Dataset entries
(** [extractFeatures]: [Some None] is the [null] result, [None] a
    [TypeError] raised by one of the feature calculations. *)
Definition extractFeatures (fe : t) (symbol : string) (now : Z)
  : option (option FeatureSet.t) :=
  match priceHistory fe !! symbol with
  | None => Some None
  | Some prices =>
      if (length prices <? 10)%nat then Some None
      else
        let vvix := calculateVVIX fe symbol in
        ofi ← calculateOFI fe symbol;
        vpin ← calculateVPIN fe symbol;
        Some (Some
          {| FeatureSet.vvix := vvix;
             FeatureSet.ofi := ofi;
             FeatureSet.vpin := vpin;
             FeatureSet.correlation := calculateCorrelation fe symbol;
             FeatureSet.liquidity := calculateLiquidity fe symbol;
             FeatureSet.volatility := calculateVolatility fe symbol;
             FeatureSet.momentum := calculateMomentum fe symbol;
             FeatureSet.meanReversion := calculateMeanReversion fe symbol;
             FeatureSet.trend := calculateTrend fe symbol;
             FeatureSet.timestamp := now |})
  end.

(** The decision list of [detectRegime] on extracted features. *)
Definition classify (features : FeatureSet.t) : MarketRegime.t :=
  let '(regimeType, confidence) :=
    if FeatureSet.volatility features >? 0.7 then
      (volatile, FeatureSet.volatility features)
    else if Math_abs (FeatureSet.trend features) >? 0.6 then
      (trending, Math_abs (FeatureSet.trend features))
    else if FeatureSet.meanReversion features >? 0.6 then
      (ranging, FeatureSet.meanReversion features)
    else (stable, 0.5) in
  {| MarketRegime.type := regimeType;
     MarketRegime.confidence := confidence;
     MarketRegime.features := features |}.

(** [detectRegime]; the fire-and-forget [saveMarketFeatures] call has no
    effect on the engine or on the result. *)
Definition detectRegime (fe : t) (symbol : string) (now : Z)
  : option (option MarketRegime.t) :=
  match extractFeatures fe symbol now with
  | None => None
  | Some None => Some None
  | Some (Some features) => Some (Some (classify features))
  end.

Definition getSupportedSymbols (fe : t) : list string :=
  (map_to_list (filter (fun kv => (10 <= length kv.2)%nat) (priceHistory fe))).*1.

Definition cleanupOldSymbols (fe : t) (activeSymbols : list string) : t :=
  {| priceHistory := filter (fun kv => kv.1 ∈ activeSymbols) (priceHistory fe);
     volumeHistory := filter (fun kv => kv.1 ∈ activeSymbols) (volumeHistory fe);
     orderBookHistory :=
       filter (fun kv => kv.1 ∈ activeSymbols) (orderBookHistory fe) |}.

End FeatureEngine.

(** ** [AIOrchestrator.ts] *)

Inductive Action := buy | sell | hold.

Module TradingSignal.
Record t := {
  symbol : string;
  action : Action;
  confidence : Q;
  strategy : string;
  price : Q;
  timestamp : Z;
  reasoning : string
}.
End TradingSignal.

Module Strategy.
Record t := {
  id : string;
  name : string;
  type : string;
  weight : Q;
  performance : list Q
}.
End Strategy.

Module BanditArm.
Record t := {
  strategyId : string;
  wins : Q;
  trials : Q;
  alpha : Q;
  beta : Q
}.
End BanditArm.

(** Computations that draw from [Math.random()]: they read the draws from a
    cursor on and return the cursor after the last draw.  [OutOfFuel] stands
    for a rejection loop that has not finished within the given number of
    iterations, [TypeErr] for a read of a property of [undefined]. *)
Module Rand.
Inductive outcome (A : Type) : Type :=
| Value (a : A) (cursor : nat)
| TypeErr
| OutOfFuel.
Arguments Value {A} a cursor.
Arguments TypeErr {A}.
Arguments OutOfFuel {A}.

Definition t (A : Type) : Type := (nat -> Q) -> nat -> outcome A.
(* ===== verification/_CoqProject ===== *)
-Q . S2P
Prelude.v
JsString.v
JsRegex.v
JsNumber.v
Json.v
JsObject.v
JsOrder.v
StatusCodeRules.v
RequestRuleExpr.v
RequestRuleRoundTrip.v
PricingEditor.v
PricingEditorTheorems.v
ThinkTags.v
Playground.v
PlaygroundTheorems.v
ApiClient.v
Sidebar.v
ChannelForms.v
TieredPricing.v
TieredPricingTheorems.v
TieredEditor.v
Render.v
Dashboard.v
DashboardTheorems.v
TierLog.v
TierLogTheorems.v
PlaygroundConfig.v
PlaygroundConfigTheorems.v
PricingPage.v
PricingPageTheorems.v
Billing.v
BillingTheorems.v
ParamOverride.v
ParamOverrideEditor.v
ParamOverrideTheorems.v
ParamOverrideSave.v
RatioSync.v
RatioSyncTheorems.v
Channels.v
ChannelsTheorems.v
ChannelTests.v
ChannelTestsTheorems.v
UpstreamUpdates.v
JsonEditor.v
JsonEditorTheorems.v
ChannelAffinity.v
ChannelAffinityTheorems.v
GroupSettings.v
GroupSettingsTheorems.v
AsyncTask.v
AsyncTaskTheorems.v
AsyncTaskSample.v
ChannelEdit.v
ChannelEditTheorems.v
ChannelEditSave.v
ChannelEditRuns.v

# Problem statement:
Look over the entries above and say how many lines contain "cursor"; give only the number.

# Answer below:
3